- _WORK ITEM_
Those lines of the records that contain "ApprovalRequest" are to be located and copied.

- _ENTRIES SUPPLIED_
(** ** A scripted world *)
Record demo := mkDemo {
  w_polls : nat;
  w_count : N;
  w_answers : list ModelResponse;
  w_gated : bool;
  w_approvals : gmap string (ApprovalRequest * ApprovalStatus);
  w_executed : list ToolInvocation
}.
#[global] Instance eta_demo : Eta demo := {| eta := λ w,
  mkDemo (w_polls w) (w_count w) (w_answers w) (w_gated w) (w_approvals w) (w_executed w) |}.
Abbreviation demoSt := (MemoryStore * demo)%type.

Definition Canceled : error := ESentinel "context.Canceled" "context canceled".

(** A context that stays alive, and one that is cancelled after [w_polls] looks. *)
Definition calm_env : Env demoSt := {| poll := λ σ, (Background, σ); clock := λ σ, (1000%Z, σ) |}.
Definition flaky_env : Env demoSt := {|
  poll := λ σ, match w_polls (snd σ) with
    | O => (mkCtx (Some Canceled) (Some Canceled), σ)
    | S n => (Background, (fst σ, (snd σ)<| w_polls := n |>))
    end;
  clock := λ σ, (1000%Z, σ) |}.

Definition demo_id (prefix : string) : Op demoSt string := λ σ,
  let id := prefix +:+ "_" +:+ pretty (w_count (snd σ)) in
  let σ' := (fst σ, (snd σ)<| w_count := (w_count (snd σ) + 1)%N |>) in
  if bool_decide (is_Some (steps (fst σ) !! id)) then (Err (ENew "identifier in use"), σ') else (Ok id, σ').

Definition demo_descriptor : ToolDescriptor :=
  mkDescriptor [] None (mkToolID "terminal" "read" "1.0.0") "Read" "Read the terminal" "" "{}" [] [] [] []
    RiskLow ApprovalByPolicy DisclosureAlways 0 (mkSourceRef "builtin" "builtin" TrustBuiltin).

Definition demo_snapshot : ctx → DisclosureRequest → Op demoSt ToolSetSnapshot := λ _ _ σ,
  (Ok (mkSnapshot ("snapshot_" +:+ pretty (w_count (snd σ))) 1 "" ∅ [mkExposed demo_descriptor 1 10] 1000%Z), σ).

Definition demo_result : ToolResult := mkToolResult OutputFacts "{}" false false "".
Definition demo_ran (inv : ToolInvocation) (σ : demoSt) : demoSt :=
  (fst σ, (snd σ)<| w_executed := w_executed (snd σ) ++ [inv] |>).
Definition demo_execute : ctx → ToolSetSnapshot → ToolInvocation → Op demoSt ToolResult := λ _ _ inv σ,
  if w_gated (snd σ)
  then (Err (approval_required inv (mkDecision DecisionRequireApproval "touches a host" RiskLow "" "")), σ)
  else (Ok demo_result, demo_ran inv σ).
Definition demo_execute_approved : ctx → ToolSetSnapshot → ToolInvocation → ApprovalGrant → Op demoSt ToolResult :=
  λ _ _ inv _ σ, (Ok demo_result, demo_ran inv σ).

Definition demo_generate : ctx → ModelRequest → (ctx → ModelEvent → Op demoSt unit) → Op demoSt ModelResponse := λ _ _ _ σ,
  match w_answers (snd σ) with
  | [] => (Err (ENew "provider unavailable"), σ)
  | a :: rest => (Ok a, (fst σ, (snd σ)<| w_answers := rest |>))
  end.

Definition move_approval (id : string) (from to : ApprovalStatus) : Op demoSt ApprovalRequest := λ σ,
  match w_approvals (snd σ) !! id with
  | Some (a, status) =>
      if bool_decide (status = from)
      then (Ok a, (fst σ, (snd σ)<| w_approvals := <[id := (a, to)]> (w_approvals (snd σ)) |>))
      else (Err ErrApprovalConflict, σ)
  | None => (Err ErrApprovalNotFound, σ)
  end.
Definition demo_coordinator : ApprovalCoordinator demoSt := {|
  Request := λ _ a σ,
    (Ok tt, (fst σ, (snd σ)<| w_approvals := <[ap_ID a := (a, ApprovalPending)]> (w_approvals (snd σ)) |>));
  decision := Some {|
    Decide := λ _ id _ approve _,
      let! _ := move_approval id ApprovalPending (if (approve : bool) then ApprovalApproved else ApprovalDenied) in ret tt;
    GetApproved := λ _ id _, move_approval id ApprovalApproved ApprovalApproved;
    Consume := λ _ id _, move_approval id ApprovalApproved ApprovalConsumed;
    resolution := Some {|
      Get := λ _ id σ, (match w_approvals (snd σ) !! id with Some p => Ok p | None => Err ErrApprovalNotFound end, σ);
      List_ := λ _ _ σ, (Ok [], σ)
    |}
  |}
|}.

#[export] Instance demo_world : World demoSt := {|
  NewID := demo_id; publish_event := λ _ _ σ, (Ok tt, σ); tools_BuildSnapshot := demo_snapshot;
  tools_Execute := demo_execute; tools_ExecuteApproved := demo_execute_approved; Generate := demo_generate;
  approvals := demo_coordinator |}.

#[export] Instance demo_codec : Codec := {|
  marshal_references := λ _, Ok "[]"; marshal_model_input := λ _ _ _, Ok "{}"; marshal_model_event := λ _, Ok "{}";
  marshal_response := λ _, Ok "{}"; marshal_tool_result := λ _, Ok "{}"; marshal_approval_required := λ _ _, Ok "{}";
  marshal_approval_resolved := λ _ _, Ok "{}"; unmarshal_selection := λ _, Ok (mkSelection "" "");
  unmarshal_tool_ids := λ _, Ok [] |}.

Lemma keeps_move id from to : keeps (turn_of (St := demoSt)) (move_approval id from to).
Proof. intros σ i. unfold move_approval. by repeat case_match. Qed.

Ltac demo_keeps := intros σ i; simpl; repeat case_match; done.
Lemma demo_bystanders (e : Env demoSt) :
  keeps (turn_of (St := demoSt)) poll → keeps (turn_of (St := demoSt)) clock → Bystanders demoSt.
Proof.
  intros Hp Hc. split; try done; intros; simpl in *; simplify_eq/=.
  - intros σ i. unfold demo_id. by case_match.
  - intros σ i. unfold demo_execute. by case_match.
  - intros σ i. unfold demo_generate. by case_match.
  - apply keeps_move.
  - apply keeps_move.
  - intros σ i. unfold bind. pose proof (keeps_move id ApprovalPending (if b then ApprovalApproved else ApprovalDenied) σ i) as Hk.
    by destruct (move_approval _ _ _ σ) as [[a|er] σ'].
  - by simplify_eq/=.
Qed.
#[export] Instance calm_bystanders : Bystanders demoSt (i_env := calm_env).
Proof. by apply demo_bystanders. Qed.
#[export] Instance flaky_bystanders : Bystanders demoSt (i_env := flaky_env).
Proof. apply demo_bystanders; [|done]. intros σ i. simpl. by case_match. Qed.

(** ** Runs *)
Definition demo_session : Session := mkSession "" "s1" 1 7 "" SessionActive "" "" "" 1 0%Z 0%Z.
Definition demo_store : MemoryStore := NewMemoryStore<| sessions := {[ "s1" := demo_session ]} |>.
Definition look_up : ModelResponse := mkResponse "" [mkModelToolCall "call_1" "terminal.read" "{}"] (mkUsage 0 0).
Definition answer : ModelResponse := mkResponse "all is well" [] (mkUsage 0 0).
Definition demo_state (polls : nat) (answers : list ModelResponse) (gated : bool) : demoSt :=
  (demo_store, mkDemo polls 0 answers gated ∅ []).
Definition demo_run_request : RunRequest :=
  mkRunRequest [] (mkSelection "" "") "s1" "t1" "how are the hosts?" (mkPrincipal 7 1) "" DefaultDisclosureBudget.
Definition demo_config : LoopConfig := effective_config (mkConfig 0 0).

Abbreviation Run_in e σ := (@Loop.Run demoSt _ e _ _ demo_config demo_run_request σ).
Abbreviation Resolve_in e σ approve :=
  (@Loop.ResolveApproval demoSt _ e _ _ demo_config demo_run_request "approval_4" approve "" σ).

(** The status a turn is stored with. *)
Definition stored_status (id : string) (σ : demoSt) : option TurnStatus := t_Status <$> turn_of σ id.

Example demo_completes :
  let '((r, e), σ) := Run_in calm_env (demo_state 0 [look_up; answer] false) in
  (e, r_Text r, stored_status "t1" σ, length (w_executed (snd σ))) = (None, "all is well", Some TurnCompleted, 1).
Proof. vm_compute. reflexivity. Qed.
Example demo_budget :
  let '((r, e), σ) := Run_in calm_env (demo_state 0 (repeat look_up 20) false) in
  (e, stored_status "t1" σ, length (w_executed (snd σ))) = (Some ErrStepBudgetExceeded, Some TurnFailed, 12).
Proof. vm_compute. reflexivity. Qed.
Example demo_waits :
  let '((r, e), σ) := Run_in calm_env (demo_state 0 [look_up; answer] true) in
  (e, r_ApprovalID r, stored_status "t1" σ, w_executed (snd σ)) = (None, "approval_4", Some TurnWaitingApproval, []).
Proof. vm_compute. reflexivity. Qed.

(** A cancelled request leaves its turn running.  When the request's context
    is cancelled between the tool snapshot and the append of the model step,
    [AppendStep] fails and its zero [Turn] overwrites the loop's variable; the
    deferred function then tries to fail the turn with the empty identifier.
    The turn stays running and the session's slot stays taken: the next run of
    the session is refused. *)
Theorem cancelled_append_strands_turn :
  let '((r, e), σ) := Run_in flaky_env (demo_state 11 [answer] false) in
  t_ID (r_Turn r) = "" ∧ (∃ err, e = Some err ∧ Is err Canceled = true ∧ Is err ErrTurnNotFound = true) ∧
  stored_status "t1" σ = Some TurnRunning ∧
  ∃ err, snd (fst (@Loop.Run demoSt _ calm_env _ _ demo_config (demo_run_request<| rr_TurnID := "t2" |>) σ)) = Some err ∧
    Is err ErrTurnAlreadyActive = true.
Proof. vm_compute. split_and!; eauto. Qed.

(** The same at any moment after the step was appended ends the turn. *)
Example demo_cancelled_later :
  map (λ n, stored_status "t1" (snd (Run_in flaky_env (demo_state n [answer] false)))) [4; 8; 12; 13; 14; 15; 16; 17] =
  [Some TurnFailed; Some TurnFailed; Some TurnFailed; Some TurnFailed; Some TurnFailed;
   Some TurnFailed; Some TurnFailed; Some TurnCompleted].
Proof. vm_compute. reflexivity. Qed.

(** Between [StartTurn] and the transition to running, a cancellation leaves the turn queued. *)
Example demo_cancelled_start :
  stored_status "t1" (snd (Run_in flaky_env (demo_state 3 [answer] false))) = Some TurnQueued.
Proof. vm_compute. reflexivity. Qed.

(** The state in which a call waits for approval. *)
Definition demo_waiting (polls : nat) : demoSt :=
  let σ := snd (Run_in calm_env (demo_state 0 [look_up; answer] true)) in (fst σ, (snd σ)<| w_polls := polls |>).

Example demo_approved :
  let '((r, e), σ) := Resolve_in calm_env (demo_waiting 0) true in
  (e, r_Text r, stored_status "t1" σ, length (w_executed (snd σ))) = (None, "all is well", Some TurnCompleted, 1).
Proof. vm_compute. reflexivity. Qed.

(** A cancelled resume leaves its turn running.  When the request's context
    is cancelled after the approval was consumed and the turn set running
    again, [ResumeStep] fails and [run] returns before the deferred function
    is installed: the turn stays running, the step waits for an approval that
    is spent, and the call was not executed. *)
Theorem cancelled_resume_strands_turn :
  let '((r, e), σ) := Resolve_in flaky_env (demo_waiting 9) true in
  e = Some Canceled ∧ stored_status "t1" σ = Some TurnRunning ∧ w_executed (snd σ) = [] ∧
  (snd <$> w_approvals (snd σ) !! "approval_4") = Some ApprovalConsumed ∧
  (st_Status <$> steps (fst σ) !! "step_3") = Some StepWaitingApproval.
Proof. vm_compute. done. Qed.


Lemma demo_appendable (τ : demoSt) id τ' :
  NewID "step" τ = (Ok id, τ') → appendable (i_env := calm_env) id τ'.
Proof.
  simpl. unfold demo_id. case_bool_decide as Hd; [done|]. intros ?; simplify_eq.
  intros t step (Ht & Hst & _) Hid. simpl in *. unfold call_at, beside. simpl.
  unfold Memory.AppendStep, Memory.lookup_turn, Memory.exists_in, Memory.put_step, Memory.put_turn. unfold_monad. simpl.
  rewrite Hid, bool_decide_eq_false_2 by done. cbv beta. rewrite Ht, bool_decide_eq_false_2 by tauto.
  rewrite Hst. simpl. by rewrite bool_decide_eq_false_2.
Qed.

- _TASK OUTPUT_
  w_approvals : gmap string (ApprovalRequest * ApprovalStatus);
Definition move_approval (id : string) (from to : ApprovalStatus) : Op demoSt ApprovalRequest := λ σ,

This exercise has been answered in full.